Friday, May 23, 2008

Lettuce get one thing clear...

There's a very annoying KFC advert on rotation at the moment, where a man speaks in a film trailer voice while describing his KFC burger. What's meant to be the clincher is that it's got bacon in it. This is followed by a supersize Phill Jupitus voiceover where he describes this whatever-it-is creation (it has a name, but I can't recall it), and that it comes in a 'bakehouse bun' with 'Battavia lettuce'.

Now I don't know aobut you, but I don't know what a bakehouse bun is, and I bet about 99% of the people of Britain don't know either. And nor should I imagine, do they care.

The same goes for the lettuce. I've not heard of battavia lettuce, just the usual romaine, cos, little gem, etc. But that aside, do KFC seriously think people are sitting at home going 'Ooh, Battavia lettuce - well that's swung it. Fire up the Sierra, Margaret! We're off to KFC'.

No, it's their way of making this high-fat low-nutrition concoction seem less fast foody, more foodie, and therefore better for you. But with all this talk of fancy buns and unusual lettuces, they're fooling no one. I wonder how many calories their 'special sauce' contains. They don't mention that, do they?

I'm not a fast food person. I used to love it. There was a McDonalds in Guildford when I was at school and we went there every Wednesday afternoon, where I always had the chicken burger. I never had a Big Mac because I didn't like the gherkin (I like them now). But then after working a stint in a branch of McDonalds as a student, I very quickly went off fast food altogether. You don't even want to know what went on, but as I'm sure you can imagine, it was vile. Reading Fast Food Nation also helps.

Since then I must have had probably about two burgers in seven years, which involved Mrs F-C and I dropping into the drive-thru Burger King near the Savacentre in Colliers Wood, scoffing a large one and gorging on the onion rings (which are actually really really good). Generally, however, we give it a miss.

Anyway, I just wanted to rant about the lettuce, really.


Phil Norman said...

I was somehow shielded from the MacDonald's first wave as a child, and was too old to be seduced by Hamburglar and his marry men, so I've never seen burgers as anything more than some minced beef in a soggy roll with a bit of greaseproof paper over the top. I think they have to get you young.

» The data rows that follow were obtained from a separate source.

Lemma addProperty_preserves p mn : preserves wf (addProperty p mn).
Proof.
  intros h Hw. unfold addProperty, need. st_simpl.
  destruct (props h !! p) as [q|] eqn:Hp; simpl; [|done].
  destruct (template mn) as [t|]; simpl; [|done].
  destruct (alloc_grows t h Hw) as (Hi & Hlt & (_ & Eold & Hw1 & _) & Hex).
  destruct (alloc t h) as [i h1]; simpl in *. subst i.
  destruct (Hw p q Hp) as [Hpn Hks].
  apply wf_upd_gen; [|done]. intros q' Hq'. rewrite Eold, Hp in Hq' by done.
  injection Hq' as <-. simpl. apply Forall_app. split.
  - eapply Forall_impl; [exact Hks|]. intros c [? Hc]. split; [done|].
    destruct Hc as [qc Hc]. rewrite Eold; [by eexists|]. by destruct (Hw c qc Hc).
  - constructor; [|constructor]. split; [lia|done].
Qed.

#[export] Hint Resolve addProperty_preserves : wf.

(** ** What an invariant of the store must satisfy

    The script changes the store only through the host calls below and
    the alert log.  An invariant that every host call preserves is
    preserved by every component: the components' lemmas are proved once
    for any [HostInv] (and [AlertInv] for the components that alert) and
    instantiated at [wf] here and at the typing invariant of [Typing]. *)
Class HostInv (P : host → Prop) := {
  host_inv_setValue p v : preserves P (setValue p v);
  host_inv_setExpression p e : preserves P (setExpression p e);
  host_inv_setExpressionEnabled p b : preserves P (setExpressionEnabled p b);
  host_inv_setName p s : preserves P (setName p s);
  host_inv_setComment p s : preserves P (setComment p s);
  host_inv_addProperty p mn : preserves P (addProperty p mn)
}.

Class AlertInv (P : host → Prop) := alert_inv s h : P h → P (add_alert s h).

#[export] Instance wf_alert_inv : AlertInv wf := wf_add_alert.

#[export] Instance wf_host_inv : HostInv wf.
Proof.
  split; [exact setValue_preserves|exact setExpression_preserves|
    exact setExpressionEnabled_preserves|exact setName_preserves|exact setComment_preserves|
    exact addProperty_preserves].
Qed.

(** The alert log of a run that does not alert, as an invariant: every
    host call keeps it. *)
Definition quiet (h0 h : host) : Prop := wf h ∧ alerts h = alerts h0.

Lemma addProperty_alerts p mn h : wf h → alerts (res_state (addProperty p mn h)) = alerts h.
Proof.
  intros Hw. unfold addProperty, need. st_simpl. destruct (props h !! p); simpl; [|done].
  destruct (template mn) as [t|]; simpl; [|done].
  destruct (alloc_grows t h Hw) as (_ & _ & (_ & _ & _ & _ & Ha) & _).
  destruct (alloc t h). simpl in *. done.
Qed.

#[export] Instance quiet_host_inv h0 : HostInv (quiet h0).
Proof.
  split; intros ? ? h [Hw Ha]; (split; [by apply wf_host_inv|rewrite <- Ha]);
    [..|by apply addProperty_alerts];
    unfold setValue, setExpression, setExpressionEnabled, setName, setComment, need; st_simpl;
    destruct (props h !! _); simpl; try done; case_match; done.
Qed.

(** The alert log only grows, as an invariant: every host call keeps it,
    and an alert appends to it. *)
Definition log_grows (h0 h : host) : Prop := wf h ∧ alerts h0 `prefix_of` alerts h.

#[export] Instance log_grows_host_inv h0 : HostInv (log_grows h0).
Proof.
  split; intros ? ? h [Hw Ha]; (split; [by apply wf_host_inv|]);
    [..|by rewrite addProperty_alerts];
    unfold setValue, setExpression, setExpressionEnabled, setName, setComment, need; st_simpl;
    destruct (props h !! _); simpl; try done; case_match; done.
Qed.

#[export] Instance log_grows_alert_inv h0 : AlertInv (log_grows h0).
Proof. intros s h [Hw Ha]. split; [done|]. simpl. by apply prefix_app_r. Qed.

(** Two invariants of the host calls make one. *)
#[export] Instance and_host_inv (P Q : host → Prop) `{!HostInv P} `{!HostInv Q} : HostInv (λ h, P h ∧ Q h).
Proof.
  split; intros ? ? h [HP HQ]; split;
    first [by apply host_inv_setValue | by apply host_inv_setExpression
          | by apply host_inv_setExpressionEnabled | by apply host_inv_setName
          | by apply host_inv_setComment | by apply host_inv_addProperty].
Qed.

#[export] Instance and_alert_inv (P Q : host → Prop) `{!AlertInv P} `{!AlertInv Q} : AlertInv (λ h, P h ∧ Q h).
Proof. intros s h [HP HQ]. split; by apply alert_inv. Qed.

#[export] Hint Resolve host_inv_setValue host_inv_setExpression host_inv_setExpressionEnabled
  host_inv_setName host_inv_setComment host_inv_addProperty wf_host_inv wf_alert_inv : wf.
#[export] Hint Extern 1 (preserves _ (modify (add_alert _))) =>
  apply preserves_modify; intros ?; apply alert_inv : wf.

(** ** The content tree is finite *)

Lemma tree_of_total h p fuel :
  wf h → is_Some (props h !! p) →
  (N.to_nat (next_id h) - N.to_nat p ≤ fuel)%nat → is_Some (tree_of fuel h p).
Proof.
  intros Hw. revert p. induction fuel as [|fuel IH]; intros p [q Hq] Hf.
  - destruct (Hw p q Hq). lia.
  - simpl. rewrite Hq. simpl. destruct (Hw p q Hq) as [Hlt Hks].
    destruct (mapM_is_Some_2 (tree_of fuel h) (kids q)) as [ts Hts].
    + eapply Forall_impl; [exact Hks|]. intros c [Hc Hex]. apply IH; [done|lia].
    + rewrite Hts. simpl. by eexists.
Qed.

Lemma tree_of_fuel_mono h p fuel fuel' t :
  (fuel ≤ fuel')%nat → tree_of fuel h p = Some t → tree_of fuel' h p = Some t.
Proof.
  revert p fuel' t. induction fuel as [|fuel IH]; intros p fuel' t Hle; [done|].
  destruct fuel' as [|fuel']; [lia|]. simpl.
  destruct (props h !! p) as [q|]; simpl; [|done].
  destruct (mapM (tree_of fuel h) (kids q)) as [ts|] eqn:E; simpl; [|done].
  intros [= <-]. enough (mapM (tree_of fuel' h) (kids q) = Some ts) as -> by done.
  revert ts E. induction (kids q) as [|k ks IHks]; intros ts E; simpl in *; [done|].
  destruct (tree_of fuel h k) as [t1|] eqn:E1; simpl in *; [|done].
  rewrite (IH k fuel' t1) by (done || lia). simpl.
  destruct (mapM (tree_of fuel h) ks) as [ts'|]; simpl in *; [|done].
  by rewrite (IHks ts').
Qed.

(** The tree [sourceRectAtTime] hands the renderer: on a well-formed
    store a layer with a Contents group has one, and more fuel than
    [next_id] reads the same tree. *)
Lemma contents_tree_total h layer c :
  wf h → property h layer "ADBE Root Vectors Group" = Some c →
  ∃ t, contents_tree h layer = Some t ∧
       ∀ fuel, (N.to_nat (next_id h) ≤ fuel)%nat → tree_of fuel h c = Some t.
Proof.
  intros Hw Hc. unfold contents_tree. rewrite Hc. simpl.
  destruct (tree_of_total h c (N.to_nat (next_id h)) Hw) as [t Ht];
    [by eapply property_exists|lia|].
  exists t. split; [done|]. intros fuel Hf. by eapply tree_of_fuel_mono.
Qed.



(** A lookup by name returns a child, allocated after its parent. *)
Lemma property_gt h p key k : wf h → property h p key = Some k → (p < k)%N.
Proof.
  intros Hw. unfold property. destruct (props h !! p) as [q|] eqn:Hp; simpl; [|done].
  intros (Hin & _)%find_Some_in. destruct (Hw p q Hp) as [_ Hks].
  by destruct (proj1 (Forall_forall _ _) Hks k Hin).
Qed.

Lemma wf_absent h p : wf h → (next_id h <= p)%N → props h !! p = None.
Proof.
  intros Hw Hp. destruct (props h !! p) as [q|] eqn:E; [|done].
  destruct (Hw p q E). lia.
Qed.

(** [wf] is decidable: a concrete store is checked by computation. *)
#[export] Instance wf_dec h : Decision (wf h).
Proof.
  change (Decision (map_Forall (λ p q, (p < next_id h)%N ∧
            Forall (λ k, (p < k)%N ∧ is_Some (props h !! k)) (kids q)) (props h))).
  apply _.
Defined.

Ltac wf_by_computation := apply (bool_decide_unpack _); vm_compute; exact I.

(** ** Steps that keep every property's identity

    [frame h h'] says that every property of [h] is still in [h'] with the
    same match name, name, type, expression capability and key count, its
    children list possibly extended at the end: what value, expression and
    comment writes and [addProperty] do, and what the name setter does not
    (the script renames only effects it has just created). *)

Definition frame_prop (q q' : prop) : Prop :=
  matchName q' = matchName q ∧ name q' = name q ∧ pvtype q' = pvtype q ∧
  canSetExpression q' = canSetExpression q ∧ numKeys q' = numKeys q ∧
  ∃ ks, kids q' = kids q ++ ks.

Definition frame (h h' : host) : Prop :=
  ∀ p q, props h !! p = Some q → ∃ q', props h' !! p = Some q' ∧ frame_prop q q'.

Lemma frame_prop_refl q : frame_prop q q.
Proof. split_and!; try done. exists []. by rewrite app_nil_r. Qed.

Lemma frame_prop_trans q1 q2 q3 : frame_prop q1 q2 → frame_prop q2 q3 → frame_prop q1 q3.
Proof.
  intros (? & ? & ? & ? & ? & ks1 & E1) (? & ? & ? & ? & ? & ks2 & E2).
  split_and!; try congruence. exists (ks1 ++ ks2). by rewrite E2, E1, app_assoc.
Qed.

#[export] Instance frame_preorder : PreOrder frame.
Proof.
  split.
  - intros h p q Hq. exists q. split; [done|apply frame_prop_refl].
  - intros h1 h2 h3 H12 H23 p q Hq.
    destruct (H12 p q Hq) as (q2 & Hq2 & F2). destruct (H23 p q2 Hq2) as (q3 & Hq3 & F3).
    exists q3. split; [done|by eapply frame_prop_trans].
Qed.

Lemma frame_upd p f h :
  (∀ q, props h !! p = Some q → frame_prop q (f q)) → frame h (upd_prop p f h).
Proof.
  intros Hf k q Hq. rewrite props_upd_prop. destruct (decide (p = k)) as [->|Hne].
  - rewrite lookup_alter_eq, Hq. eexists. split; [done|by apply Hf].
  - rewrite lookup_alter_ne by done. exists q. split; [done|apply frame_prop_refl].
Qed.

Having said that, my home town was dominated for years by a towering concrete edifice housing a Wimpy's at the top. Although Wimpy's isn't really fast food, is it? You get a fork and everything.

They still talk of you at the Collier's Wood Savacentre to this day, you know.

Roman Empress said...

A friend of mine thinks the McDonald's fillet-o-fish tastes of 'sweaty pants' but I love them with their e-numbered stenched tartare sauce slathered on top. Where can you *buy* sauce like that? I often drool when I walk past a McDonald's and if I'm alone, I think, well no-one will know if I just have one. I won't mention it.

It seems unclean though - a pleasure that will come back to haunt me - if I dare to stoop. Like I might lose my home, my job, my whatever, so I don't. Bloody tempting though.

A Kitten in a Brandy Glass said...

I go to Burger King about once every two years, always when drunk, and have the Veggie Whopper. McDonald's, on the other hand, I last went to in 1997, and the terribleness of it lives on in my memory.

On a totally different topic, I thought of you today when one of my Internet mates posted some pics she scanned from a 1972 furniture catalogue. I think this would be IDEAL for the bistro. Also, perhaps this for your lounge? (Angst-ridden model not included in price.)

Matthew Rudd said...

I still get the odd McDonald's urge, and feed my face. I don't like KFC at all and tend to eschew Burger King too. Two rights make a wrong, then...

Planet Mondo said...

There's a Wimpy near me(I'm still partial to a Classic Grill).

McDonalds, I'm take or leave since they dropped root beer. On the last 2 occasions I've had a Burger King both were tepid and tasteless. And I don't get Subway's synthetic sandwiches at all.

KFC chips with tons of salt are one of the best ever hangover cures.

Five-Centres said...

That's quite perfect Kitten, especially as I've got to thinking that menu could have a Scandanavian bent. Or indeed, fondues are made for that set.

That is actually a picture of my lounge, with Liv Ullmann playing a camera-shy Mrs F-C.

Great pic - are all the models doing this sort of thing? She looks like she's just discovered her husband's sordid affair with that leggy little bitch from the office.

Perhaps Ingmar Bergman was the photographer.

Anonymous said...

"No, it's their way of making this high-fat low-nutrition concoction seem less fast foody, more foodie, and therefore better for you."

Yeah, and they are failing miserably, even with a lard arse like me!

Heavenly Demise said...

We all know the burgers are made from the meat of stray dogs. MacDonalds have a whole team of trained dog catchers who deliver their catchings every friday afternoon after the sun has gone down. The Dogs Trust are really mad about it.